Durante la pandemia creamos el canal Rezar Hoy, con audios diarios de oración. Después lo unimos con Jóvenes Católicos, que tiene más de 400.000 seguidores en todas sus redes sociales. Entre todos, hemos visto muchos frutos.
Una chica de 17 años, embarazada, empezó a rezar con nuestros audios. Decidió no abortar, se acercó a Dios y vino con su bebé a Madrid para agradecérnoslo. Otra joven con anorexia, tras siete años sufriendo, encontró la paz al rezar. Ahora es novicia en Iesu Communio.
También recuerdo a un antiguo alumno, lleno de tatuajes, que me escribió diciendo que quería volver a Dios. Había tocado fondo. Hoy es un ejemplo: misa diaria, rosario, formación. Le digo que podría ser el primer santo con tatuajes de la historia.
A veces subimos contenido a redes y no tiene muchas visualizaciones. Pero si una sola persona se convierte, ya ha valido la pena. No hacemos esto por “likes”, sino por almas.

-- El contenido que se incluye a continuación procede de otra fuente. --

(** X12. A logical line that starts with "Total cdp entries displayed",
    "Capability Codes:" or "Device ID" is in none of the five category
    sections, even when it contains a category keyword; the bottom lines are
    the logical lines that start with "Capability Codes:" or "Device ID", in
    their order. *)
Theorem special_lines_not_classified (raw : str) :
  ∃ merged sp cats,
    cdp_run raw merged sp cats
    ∧ bottom_lines sp
      = List.filter
          (λ l, startswith l u"Capability Codes:" || startswith l u"Device ID")
          merged
    ∧ ∀ line c,
        startswith line u"Total cdp entries displayed" = true
        ∨ startswith line u"Capability Codes:" = true
        ∨ startswith line u"Device ID" = true →
        line ∉ section_of c cats.
Proof.
  pose proof (cdp_run_exists raw) as Hrun. cbv zeta in Hrun.
  eexists _, _, _. split; [exact Hrun|]. cbn [bottom_lines main_lines].
  split.
  - apply filter_ext. intros l. fold (is_bottom l).
    destruct (is_bottom l) eqn:E; [|by rewrite andb_false_r].
    by rewrite (is_bottom_not_top _ E).
  - intros line c Hline Hin.
    assert (line ∈ List.filter is_main (logical_lines raw)) as Hmain.
    { destruct c; by apply in_category_main in Hin. }
    apply elem_of_filter in Hmain as [_ Hmain]. unfold is_main in Hmain.
    apply andb_true_iff in Hmain as [Ht%negb_true_iff Hb%negb_true_iff].
    unfold is_bottom in Hb. apply orb_false_iff in Hb as [Hb1 Hb2].
    rewrite is_top_spec in Ht. destruct Hline as [?|[?|?]]; congruence.
Qed.

(** X13. The report of [process_cdp_neighbors] always starts with "Total
    cdp entries displayed": with the logical line that starts so, or with the
    N/A placeholder. *)
Theorem report_starts_with_total_line (raw : str) :
  ∃ out,
    process_cdp_neighbors raw = Ok out
    ∧ startswith out u"Total cdp entries displayed" = true.
Proof.
  pose proof (cdp_run_exists raw) as Hrun. cbv zeta in Hrun.
  pose proof (cdp_run_top _ _ _ _ Hrun) as Htop.
  destruct Hrun as (_ & _ & _ & Hout).
  eexists. split; [exact Hout|].
  rewrite (cdp_output_sections_layout _ _ Htop). unfold report_layout.
  cbn [top_line app join].
  destruct (last (List.filter is_top (logical_lines raw))) as [t|] eqn:E.
  - apply last_filter_elem in E as [Ht _]. rewrite is_top_spec in Ht.
    apply startswith_spec in Ht as [r ->]. cbn [from_option id].
    apply startswith_spec. eexists. by rewrite <- app_assoc.
  - reflexivity.
Qed.

(** ** File names and the filter of "show int status" *)

Section file_names.
(** * Dispatch and execution core of the asynchronous job engine

    A shallow embedding of the executor ([app/workers/executor.py]), the
    retry scheduler ([app/workers/manager.py]), the Redis-backed priority
    queue ([app/redis_client.py]) and the cancel / retry / submit operations
    ([app/api/jobs.py]) over the job model ([app/models/job.py]).

    Conventions of the embedding.
    - The [jobs] table is a finite map from job id to row; the ORM object an
      operation holds is the row itself, and [commit] writes it back.
    - [datetime] values are rational numbers of seconds ([Q]); [float]
      durations and back-off delays are rationals as well, so the binary64
      and microsecond roundings of the interpreter are not represented
      (they are exact for the default base 2.0 and attempts up to 20).
    - Python [int] columns are unbounded integers ([Z]).
    - Every reading of the wall clock is an explicit argument.
    - [await] points are sequenced in program order; one call of an
      operation is one step of the model. *)

From Stdlib Require Import QArith.
From stdpp Require Import gmap strings list fin_maps pretty sorting.

Local Open Scope Z_scope.
Local Open Scope string_scope.

(** ** app/models/job.py *)

Inductive JobStatus : Set :=
  | PENDING | QUEUED | RUNNING | COMPLETED | FAILED | RETRYING | CANCELLED.

#[global] Instance JobStatus_eq_dec : EqDecision JobStatus.
Proof. solve_decision. Defined.

(** [JobStatus.value]: the string each member was declared with. *)
Definition JobStatus_value (s : JobStatus) : string :=
  match s with
  | PENDING => "pending"
  | QUEUED => "queued"
  | RUNNING => "running"
  | COMPLETED => "completed"
  | FAILED => "failed"
  | RETRYING => "retrying"
  | CANCELLED => "cancelled"
  end.

Inductive JobType : Set := EMAIL | AI_TASK | DATA_CLEANING.

#[global] Instance JobType_eq_dec : EqDecision JobType.
Proof. solve_decision. Defined.

(** [JobPriority]: the named priority levels. *)
Inductive JobPriority : Set := LOW | NORMAL | HIGH | CRITICAL.

Definition JobPriority_value (p : JobPriority) : Z :=
  match p with LOW => 0 | NORMAL => 5 | HIGH => 10 | CRITICAL => 20 end.

(** JSON documents: the [payload] and [result] columns and the data of
    published events. *)
#[local] Unset Elimination Schemes.
Inductive json : Type :=
  | JNull
  | JBool (b : bool)
  | JInt (n : Z)
  | JFloat (q : Q)
  | JStr (s : string)
  | JList (l : list json)
  | JDict (d : list (string * json)).
#[local] Set Elimination Schemes.

Abbreviation dict := (list (string * json)).

(** Job ids are 128-bit UUIDs. Their canonical text form [str(job.id)] is an
    injective encoding, so the Redis members are keyed by the id itself. *)
Abbreviation uuid := N.
Abbreviation datetime := Q.

(** [str(job.id)] where the text itself is stored (event data). The decimal
    rendering stands for the canonical hexadecimal one; both are injective. *)
Definition uuid_str (u : uuid) : string := pretty u.

Module Job.

Record t : Type := mk {
  id : uuid;
  name : string;
  job_type : JobType;
  status : JobStatus;
  priority : Z;
  payload : dict;
  result : option dict;
  error_message : option string;
  attempt : Z;
  max_retries : Z;
  next_retry_at : option datetime;
  created_at : datetime;
  scheduled_at : option datetime;
  started_at : option datetime;
  completed_at : option datetime;
  duration_seconds : option Q;
  created_by : option string;
  worker_id : option string
}.
(** The tree while nothing is selected. *)
Lemma payment_ui_browsing :
  selectedProfile r = None ->
  payment_ui h r =
    [Text "Your Balance";
     (if negb (loadingBalance h) then Heading (balance_text (balance h)) else Skeleton);
     Separator;
     Heading "Pay Someone";
     Input "Enter a .lens handle" (search r) SetSearch]
    ++ (if has_results h then [Heading "Results"] else [Spacer])
    ++ (if loadingProfiles h then repeat Skeleton 10
        else match profiles h with
             | Some l => map (fun p => ProfileRow p (SetSelectedProfile (Some p))) l
             | None => []
             end).
Proof.
  intros Hs. unfold payment_ui, no_selection, when. rewrite Hs. cbn [nullable ToBoolean negb andb].
  rewrite app_nil_r. reflexivity.
Qed.

(** The tree once a profile is selected. *)
Lemma payment_ui_reviewing p :
  selectedProfile r = Some p ->
  payment_ui h r =
    [Spacer;
     ChevronLeft (SetSelectedProfile None);
     Heading ("Pay " ++ display_name p);
     Text (ownedBy p);
     Input "Amount to pay in ETH" (amount r) SetAmount;
     Button (if loadingPay r then "Paying..." else "Pay") (loadingPay r) HandlePay;
     Text ("Your Balance: " ++ balance_text (balance h))].
Proof.
  intros Hs. unfold payment_ui, no_selection, when. rewrite Hs. reflexivity.
Qed.

End Rendering.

Ahora también colaboro con la aplicación Hallow, donde subo audios diarios. Una mujer venezolana me escribió tras escuchar uno: llevaba 12 años sin confesarse, alejada de su madre y de la Iglesia. Gracias al audio, pidió perdón, se confesó y ha cambiado su vida.
Ojalá todos intentemos ser instrumentos de Dios. En nuestra familia, en nuestro trabajo, donde estemos. Dios es quien multiplica lo poco que hacemos. Él es quien nos hace verdaderamente felices.